"""

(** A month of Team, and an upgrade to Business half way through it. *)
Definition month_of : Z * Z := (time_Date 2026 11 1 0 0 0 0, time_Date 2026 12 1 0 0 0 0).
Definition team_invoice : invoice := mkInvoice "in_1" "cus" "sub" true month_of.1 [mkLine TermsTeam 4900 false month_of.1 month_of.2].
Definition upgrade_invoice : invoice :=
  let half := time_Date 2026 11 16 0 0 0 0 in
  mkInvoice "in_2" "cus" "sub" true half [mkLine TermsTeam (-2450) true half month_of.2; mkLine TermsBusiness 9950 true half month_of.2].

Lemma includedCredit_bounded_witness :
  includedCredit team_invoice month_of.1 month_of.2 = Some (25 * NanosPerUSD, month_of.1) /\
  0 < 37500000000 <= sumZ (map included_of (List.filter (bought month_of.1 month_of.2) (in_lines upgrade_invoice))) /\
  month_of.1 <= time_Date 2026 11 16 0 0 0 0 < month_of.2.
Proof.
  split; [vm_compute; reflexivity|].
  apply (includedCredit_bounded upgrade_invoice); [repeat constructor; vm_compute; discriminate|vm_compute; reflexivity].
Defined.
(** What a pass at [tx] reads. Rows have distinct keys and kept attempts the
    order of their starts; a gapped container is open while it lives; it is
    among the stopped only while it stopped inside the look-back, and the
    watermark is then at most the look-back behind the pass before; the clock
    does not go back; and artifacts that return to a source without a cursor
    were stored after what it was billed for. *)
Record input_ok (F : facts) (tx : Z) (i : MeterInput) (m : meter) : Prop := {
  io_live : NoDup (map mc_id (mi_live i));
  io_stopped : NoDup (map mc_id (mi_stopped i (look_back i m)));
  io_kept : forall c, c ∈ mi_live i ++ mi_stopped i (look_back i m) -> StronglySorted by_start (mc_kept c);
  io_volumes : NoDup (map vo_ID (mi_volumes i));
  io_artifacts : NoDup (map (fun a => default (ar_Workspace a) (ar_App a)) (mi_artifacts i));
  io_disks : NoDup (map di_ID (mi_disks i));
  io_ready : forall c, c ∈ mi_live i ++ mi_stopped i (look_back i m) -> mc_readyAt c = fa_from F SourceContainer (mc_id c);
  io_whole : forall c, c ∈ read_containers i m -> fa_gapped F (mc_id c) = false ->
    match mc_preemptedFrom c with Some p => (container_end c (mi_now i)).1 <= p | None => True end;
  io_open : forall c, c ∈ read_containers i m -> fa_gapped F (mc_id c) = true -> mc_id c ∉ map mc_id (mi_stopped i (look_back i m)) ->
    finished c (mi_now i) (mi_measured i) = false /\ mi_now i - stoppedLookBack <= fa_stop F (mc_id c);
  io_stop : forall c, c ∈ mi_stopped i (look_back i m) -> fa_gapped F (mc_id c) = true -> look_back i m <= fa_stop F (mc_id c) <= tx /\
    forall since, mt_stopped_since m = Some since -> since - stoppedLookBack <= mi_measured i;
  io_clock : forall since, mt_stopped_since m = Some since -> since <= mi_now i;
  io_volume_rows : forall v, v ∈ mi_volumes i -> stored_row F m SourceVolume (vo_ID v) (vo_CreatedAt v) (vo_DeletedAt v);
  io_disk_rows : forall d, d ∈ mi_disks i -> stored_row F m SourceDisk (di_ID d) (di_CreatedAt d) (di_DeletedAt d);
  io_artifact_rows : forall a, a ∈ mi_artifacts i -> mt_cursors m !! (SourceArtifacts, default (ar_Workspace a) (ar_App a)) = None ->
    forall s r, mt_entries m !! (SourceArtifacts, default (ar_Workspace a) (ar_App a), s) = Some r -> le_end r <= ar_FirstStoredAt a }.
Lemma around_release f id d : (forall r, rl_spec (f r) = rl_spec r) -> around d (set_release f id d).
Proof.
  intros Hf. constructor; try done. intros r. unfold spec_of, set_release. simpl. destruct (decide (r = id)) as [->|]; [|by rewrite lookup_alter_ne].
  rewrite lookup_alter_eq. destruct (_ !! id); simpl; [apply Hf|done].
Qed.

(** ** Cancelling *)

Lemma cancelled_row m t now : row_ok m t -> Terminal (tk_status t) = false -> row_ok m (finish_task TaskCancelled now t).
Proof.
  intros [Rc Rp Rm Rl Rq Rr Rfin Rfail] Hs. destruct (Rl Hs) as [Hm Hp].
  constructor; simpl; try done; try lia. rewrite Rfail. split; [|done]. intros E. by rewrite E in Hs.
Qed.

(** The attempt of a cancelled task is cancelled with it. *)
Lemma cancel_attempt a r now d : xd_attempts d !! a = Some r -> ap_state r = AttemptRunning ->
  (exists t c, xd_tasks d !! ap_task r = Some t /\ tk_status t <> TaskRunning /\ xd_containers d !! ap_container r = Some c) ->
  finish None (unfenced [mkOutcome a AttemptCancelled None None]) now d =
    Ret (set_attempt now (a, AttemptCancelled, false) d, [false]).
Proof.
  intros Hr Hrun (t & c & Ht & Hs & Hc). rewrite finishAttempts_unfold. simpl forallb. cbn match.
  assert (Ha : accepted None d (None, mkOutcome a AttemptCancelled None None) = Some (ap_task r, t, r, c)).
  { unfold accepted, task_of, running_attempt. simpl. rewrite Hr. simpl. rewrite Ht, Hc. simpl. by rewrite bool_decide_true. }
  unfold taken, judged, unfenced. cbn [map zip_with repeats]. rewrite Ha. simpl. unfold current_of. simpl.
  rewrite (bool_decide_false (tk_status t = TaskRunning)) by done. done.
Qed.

"""

Exercise requirements → Output the complete set of records word for word.

Output for this exercise →
(** A month of Team, and an upgrade to Business half way through it. *)
Definition month_of : Z * Z := (time_Date 2026 11 1 0 0 0 0, time_Date 2026 12 1 0 0 0 0).
Definition team_invoice : invoice := mkInvoice "in_1" "cus" "sub" true month_of.1 [mkLine TermsTeam 4900 false month_of.1 month_of.2].
Definition upgrade_invoice : invoice :=
  let half := time_Date 2026 11 16 0 0 0 0 in
  mkInvoice "in_2" "cus" "sub" true half [mkLine TermsTeam (-2450) true half month_of.2; mkLine TermsBusiness 9950 true half month_of.2].

Lemma includedCredit_bounded_witness :
  includedCredit team_invoice month_of.1 month_of.2 = Some (25 * NanosPerUSD, month_of.1) /\
  0 < 37500000000 <= sumZ (map included_of (List.filter (bought month_of.1 month_of.2) (in_lines upgrade_invoice))) /\
  month_of.1 <= time_Date 2026 11 16 0 0 0 0 < month_of.2.
Proof.
  split; [vm_compute; reflexivity|].
  apply (includedCredit_bounded upgrade_invoice); [repeat constructor; vm_compute; discriminate|vm_compute; reflexivity].
Defined.
(** What a pass at [tx] reads. Rows have distinct keys and kept attempts the
    order of their starts; a gapped container is open while it lives; it is
    among the stopped only while it stopped inside the look-back, and the
    watermark is then at most the look-back behind the pass before; the clock
    does not go back; and artifacts that return to a source without a cursor
    were stored after what it was billed for. *)
Record input_ok (F : facts) (tx : Z) (i : MeterInput) (m : meter) : Prop := {
  io_live : NoDup (map mc_id (mi_live i));
  io_stopped : NoDup (map mc_id (mi_stopped i (look_back i m)));
  io_kept : forall c, c ∈ mi_live i ++ mi_stopped i (look_back i m) -> StronglySorted by_start (mc_kept c);
  io_volumes : NoDup (map vo_ID (mi_volumes i));
  io_artifacts : NoDup (map (fun a => default (ar_Workspace a) (ar_App a)) (mi_artifacts i));
  io_disks : NoDup (map di_ID (mi_disks i));
  io_ready : forall c, c ∈ mi_live i ++ mi_stopped i (look_back i m) -> mc_readyAt c = fa_from F SourceContainer (mc_id c);
  io_whole : forall c, c ∈ read_containers i m -> fa_gapped F (mc_id c) = false ->
    match mc_preemptedFrom c with Some p => (container_end c (mi_now i)).1 <= p | None => True end;
  io_open : forall c, c ∈ read_containers i m -> fa_gapped F (mc_id c) = true -> mc_id c ∉ map mc_id (mi_stopped i (look_back i m)) ->
    finished c (mi_now i) (mi_measured i) = false /\ mi_now i - stoppedLookBack <= fa_stop F (mc_id c);
  io_stop : forall c, c ∈ mi_stopped i (look_back i m) -> fa_gapped F (mc_id c) = true -> look_back i m <= fa_stop F (mc_id c) <= tx /\
    forall since, mt_stopped_since m = Some since -> since - stoppedLookBack <= mi_measured i;
  io_clock : forall since, mt_stopped_since m = Some since -> since <= mi_now i;
  io_volume_rows : forall v, v ∈ mi_volumes i -> stored_row F m SourceVolume (vo_ID v) (vo_CreatedAt v) (vo_DeletedAt v);
  io_disk_rows : forall d, d ∈ mi_disks i -> stored_row F m SourceDisk (di_ID d) (di_CreatedAt d) (di_DeletedAt d);
  io_artifact_rows : forall a, a ∈ mi_artifacts i -> mt_cursors m !! (SourceArtifacts, default (ar_Workspace a) (ar_App a)) = None ->
    forall s r, mt_entries m !! (SourceArtifacts, default (ar_Workspace a) (ar_App a), s) = Some r -> le_end r <= ar_FirstStoredAt a }.
Lemma around_release f id d : (forall r, rl_spec (f r) = rl_spec r) -> around d (set_release f id d).
Proof.
  intros Hf. constructor; try done. intros r. unfold spec_of, set_release. simpl. destruct (decide (r = id)) as [->|]; [|by rewrite lookup_alter_ne].
  rewrite lookup_alter_eq. destruct (_ !! id); simpl; [apply Hf|done].
Qed.

(** ** Cancelling *)

Lemma cancelled_row m t now : row_ok m t -> Terminal (tk_status t) = false -> row_ok m (finish_task TaskCancelled now t).
Proof.
  intros [Rc Rp Rm Rl Rq Rr Rfin Rfail] Hs. destruct (Rl Hs) as [Hm Hp].
  constructor; simpl; try done; try lia. rewrite Rfail. split; [|done]. intros E. by rewrite E in Hs.
Qed.

(** The attempt of a cancelled task is cancelled with it. *)
Lemma cancel_attempt a r now d : xd_attempts d !! a = Some r -> ap_state r = AttemptRunning ->
  (exists t c, xd_tasks d !! ap_task r = Some t /\ tk_status t <> TaskRunning /\ xd_containers d !! ap_container r = Some c) ->
  finish None (unfenced [mkOutcome a AttemptCancelled None None]) now d =
    Ret (set_attempt now (a, AttemptCancelled, false) d, [false]).
Proof.
  intros Hr Hrun (t & c & Ht & Hs & Hc). rewrite finishAttempts_unfold. simpl forallb. cbn match.
  assert (Ha : accepted None d (None, mkOutcome a AttemptCancelled None None) = Some (ap_task r, t, r, c)).
  { unfold accepted, task_of, running_attempt. simpl. rewrite Hr. simpl. rewrite Ht, Hc. simpl. by rewrite bool_decide_true. }
  unfold taken, judged, unfenced. cbn [map zip_with repeats]. rewrite Ha. simpl. unfold current_of. simpl.
  rewrite (bool_decide_false (tk_status t = TaskRunning)) by done. done.
Qed.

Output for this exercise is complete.